▶ **WHAT THIS TASK INVOLVES**
In the records below, which lines include "answer"? Copy them.

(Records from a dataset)

== Segment start ==

(** Outbound.encode *)
Definition encode (o : Outbound) : json :=
  JObj (("type", JStr (o_Type o)) ::
    some_text "conversation_id" (o_ConversationID o) ++ some_text "message_id" (o_MessageID o) ++
    some_text "sender_id" (o_SenderID o) ++ some_text "body" (o_Body o) ++ some_text "user_id" (o_UserID o) ++
    some_flag "online" (o_Online o) ++ some_text "code" (o_Code o) ++ some_text "message" (o_Message o) ++
    some_text "ref" (o_Ref o) ++ some_number "ts" (o_TS o)).

(** json.Unmarshal into an Outbound. *)
Definition decode_Outbound (j : json) : option Outbound :=
  o ← members (Some j) ;
  ty ← str_field "type" o ; cv ← str_field "conversation_id" o ; mi ← str_field "message_id" o ;
  se ← str_field "sender_id" o ; bo ← str_field "body" o ; us ← str_field "user_id" o ;
  on ← bool_field "online" o ; co ← str_field "code" o ; me ← str_field "message" o ;
  re ← str_field "ref" o ; ts ← int_field "ts" o ;
  Some (mkOutbound ty cv mi se bo us on co me re ts).

(** json.Unmarshal into an Inbound; [None] when the bytes do not parse. *)
Definition decode_Inbound (data : option json) : option Inbound :=
  j ← data ; o ← members (Some j) ;
  ty ← str_field "type" o ; cv ← str_field "conversation_id" o ; bo ← str_field "body" o ;
  re ← str_field "ref" o ; Some (mkInbound ty cv bo re).

Definition errorFrame (code msg : string) : json :=
  encode (mkOutbound TypeError "" "" "" "" "" false code msg "" 0).
Definition ackFrame (conv ref : string) : json :=
  encode (mkOutbound TypeAck conv "" "" "" "" false "" "" ref 0).

(** ** The messaging service as the hub sees it (persist.go)

    An answer is the status and the JSON of the body, [None] when the call
    failed. *)
Definition membership_url (base conv : string) : string :=
  (base ++ "/v1/messaging/conversations/" ++ conv ++ "/membership")%string.
Definition messages_url (base conv : string) : string :=
  (base ++ "/v1/messaging/conversations/" ++ conv ++ "/messages")%string.

Definition success_body (answer : option (Z * option json)) : option (list (string * json)) :=
  match answer with
  | Some (status, b) => if (status <? 200) || (300 <=? status) then None else members b
  | None => None
  end.

Definition CheckMembership (answer : option (Z * option json)) : option bool :=
  o ← success_body answer ; bool_field "member" o.

(** The request that PostMessage sends, and what it makes of the answer. *)
Definition persistReq (text : string) : json := JObj [("body", JStr text); ("kind", JStr "text")].
Definition PostMessage (answer : option (Z * option json)) : option string :=
  o ← success_body answer ; str_field "id" o.

(** ** State *)

(** The atomic actions.  Connections and replicas are numbered. *)
Inductive act :=
| TrySend (c : nat) (b : json)                          (* the select of trySend *)
| CloseOnce (c : nat)                                   (* the select of closeOnce *)
| Close (c : nat)                                       (* close(c.closed) *)
| Heartbeat (c : nat)
| GoWrite (c : nat)                                     (* go c.writePump(ctx) *)
| JoinCheck (c : nat) (conv : string)                   (* the first locked section of join *)
| Authorize (c : nat) (conv : string)                   (* the membership call *)
| JoinCommit (c : nat) (conv : string)                  (* the second locked section *)
| Leave (c : nat) (conv : string)
| Persist (c : nat) (i : Inbound) (ts : Z)              (* the call of handleSend *)
| Broadcast (r : nat) (conv : string) (frame : Outbound)
| Gather (r : nat) (conv : string) (frame : Outbound) (raw : json)
                                                        (* the locked section of deliverLocal *)
| Unregister (c : nat)
| ClearPresence (c : nat)
| Return (c : nat).                                     (* the request handler returns *)

Inductive phase := Pumping | Ending | Gone | Panicked.
#[export] Instance phase_eq_dec : EqDecision phase.
Proof. solve_decision. Defined.

Record Conn := mkConn {
  c_replica : nat;
  c_userID : string;
  c_send : list json;              (* the buffered channel *)
  c_joined : gset string;
  c_closed : bool;                 (* the channel closed is closed *)
  c_todo : list act;               (* what the read pump has still to do *)
  c_phase : phase;                 (* of the goroutine that runs it *)
  c_writing : bool;                (* the write pump runs *)
  c_wire : list json               (* what it has written, in order *)
}.

Record convState := mkConvState {
  subscribers : gset nat;
  sub : option nat                 (* the Redis subscription; none without Redis *)
}.

Record Hub := mkHub {
  conns : gset nat;
  convs : gmap string convState;
  userConns : gmap string Z
}.

(** A Redis subscription with the goroutine that reads it. *)
Record Subscription := mkSubscription {
  s_replica : nat;
  s_conv : string;
  s_parent : nat;                  (* the connection whose context its own derives from *)
  s_open : bool;                   (* neither cancelled nor closed *)
  s_queue : list json;             (* payloads that arrived *)
  s_todo : list act;
  s_reading : bool                 (* readConversation has not returned *)
}.

Record fabric := mkFabric {
  f_conns : gmap nat Conn;
  f_hubs : gmap nat Hub;
  f_subs : gmap nat Subscription;
  f_presence : gmap string (option Z);   (* the keys in Redis with their expiry *)
  f_now : Z;
  f_vouched : gset (string * string);    (* the members messaging has confirmed *)
  f_down : gset nat;                     (* replicas that are shutting down *)
  f_crashed : gset nat
}.

Definition New : Hub := mkHub ∅ ∅ ∅.
Definition hub_of (f : fabric) (r : nat) : Hub := default New (f_hubs f !! r).
Definition start : fabric := mkFabric ∅ ∅ ∅ ∅ 0 ∅ ∅ ∅.

Record hub_config := mkHubConfig {
  SendBuffer : nat;
  PresenceTTL : Z;                 (* nanoseconds *)
  redis_enabled : bool             (* Bus.Enabled *)
}.

(** Assignments. *)
Definition with_send x k := mkConn (c_replica k) (c_userID k) x (c_joined k) (c_closed k) (c_todo k) (c_phase k) (c_writing k) (c_wire k).
Definition with_joined x k := mkConn (c_replica k) (c_userID k) (c_send k) x (c_closed k) (c_todo k) (c_phase k) (c_writing k) (c_wire k).
Definition with_closed k := mkConn (c_replica k) (c_userID k) (c_send k) (c_joined k) true (c_todo k) (c_phase k) (c_writing k) (c_wire k).
Definition with_todo x k := mkConn (c_replica k) (c_userID k) (c_send k) (c_joined k) (c_closed k) x (c_phase k) (c_writing k) (c_wire k).
Definition with_phase x k := mkConn (c_replica k) (c_userID k) (c_send k) (c_joined k) (c_closed k) (c_todo k) x (c_writing k) (c_wire k).
Definition with_writing x k := mkConn (c_replica k) (c_userID k) (c_send k) (c_joined k) (c_closed k) (c_todo k) (c_phase k) x (c_wire k).
Definition with_wire x y k := mkConn (c_replica k) (c_userID k) x (c_joined k) (c_closed k) (c_todo k) (c_phase k) (c_writing k) y.

Definition with_open x s := mkSubscription (s_replica s) (s_conv s) (s_parent s) x (s_queue s) (s_todo s) (s_reading s).
Definition with_queue x s := mkSubscription (s_replica s) (s_conv s) (s_parent s) (s_open s) x (s_todo s) (s_reading s).
Definition with_work x s := mkSubscription (s_replica s) (s_conv s) (s_parent s) (s_open s) (s_queue s) x (s_reading s).
Definition with_reading x s := mkSubscription (s_replica s) (s_conv s) (s_parent s) (s_open s) (s_queue s) (s_todo s) x.

Definition set_conns x f := mkFabric x (f_hubs f) (f_subs f) (f_presence f) (f_now f) (f_vouched f) (f_down f) (f_crashed f).
Definition set_hubs x f := mkFabric (f_conns f) x (f_subs f) (f_presence f) (f_now f) (f_vouched f) (f_down f) (f_crashed f).
Definition set_subs x f := mkFabric (f_conns f) (f_hubs f) x (f_presence f) (f_now f) (f_vouched f) (f_down f) (f_crashed f).
Definition set_presence x f := mkFabric (f_conns f) (f_hubs f) (f_subs f) x (f_now f) (f_vouched f) (f_down f) (f_crashed f).
Definition set_now x f := mkFabric (f_conns f) (f_hubs f) (f_subs f) (f_presence f) x (f_vouched f) (f_down f) (f_crashed f).
Definition set_vouched x f := mkFabric (f_conns f) (f_hubs f) (f_subs f) (f_presence f) (f_now f) x (f_down f) (f_crashed f).
Definition set_down x f := mkFabric (f_conns f) (f_hubs f) (f_subs f) (f_presence f) (f_now f) (f_vouched f) x (f_crashed f).
Definition set_crashed x f := mkFabric (f_conns f) (f_hubs f) (f_subs f) (f_presence f) (f_now f) (f_vouched f) (f_down f) x.

Definition on_conn (c : nat) (g : Conn -> Conn) (f : fabric) : fabric := set_conns (alter g c (f_conns f)) f.
Definition on_sub (s : nat) (g : Subscription -> Subscription) (f : fabric) : fabric := set_subs (alter g s (f_subs f)) f.
Definition on_hub (r : nat) (g : Hub -> Hub) (f : fabric) : fabric := set_hubs (<[r := g (hub_of f r)]> (f_hubs f)) f.

(** ** The locked sections (hub.go) *)

Definition register (c : nat) (u : string) (h : Hub) : Hub :=
  mkHub ({[c]} ∪ conns h) (convs h) (<[u := default 0 (userConns h !! u) + 1]> (userConns h)).

(** cs.cancel() and cs.sub.Close() *)
Definition close_sub (s : option nat) (f : fabric) : fabric :=
  match s with Some s => on_sub s (with_open false) f | None => f end.

Definition leaveLocked (c : nat) (conv : string) (f : fabric) : fabric :=
  match f_conns f !! c with
  | None => f
  | Some k =>
      match convs (hub_of f (c_replica k)) !! conv with
      | None => f
      | Some cs =>
          let left := subscribers cs ∖ {[c]} in
          let f := on_conn c (with_joined (c_joined k ∖ {[conv]})) f in
          let put m := on_hub (c_replica k) (fun h => mkHub (conns h) (m (convs h)) (userConns h)) in
          if decide (left = ∅) then put (delete conv) (close_sub (sub cs) f)
          else put (insert conv (mkConvState left (sub cs))) f
      end
  end.

(** The user's count with one connection less, and whether it was the last. *)
Definition dropped (u : string) (m : gmap string Z) : gmap string Z * bool :=
  let n := default 0 (m !! u) - 1 in
  if n <=? 0 then (delete u m, true) else (<[u := n]> m, false).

== Segment end ==

▶ **RESULT FOR THIS EXERCISE**
    An answer is the status and the JSON of the body, [None] when the call
Definition success_body (answer : option (Z * option json)) : option (list (string * json)) :=
  match answer with
Definition CheckMembership (answer : option (Z * option json)) : option bool :=
  o ← success_body answer ; bool_field "member" o.
(** The request that PostMessage sends, and what it makes of the answer. *)
Definition PostMessage (answer : option (Z * option json)) : option string :=
  o ← success_body answer ; str_field "id" o.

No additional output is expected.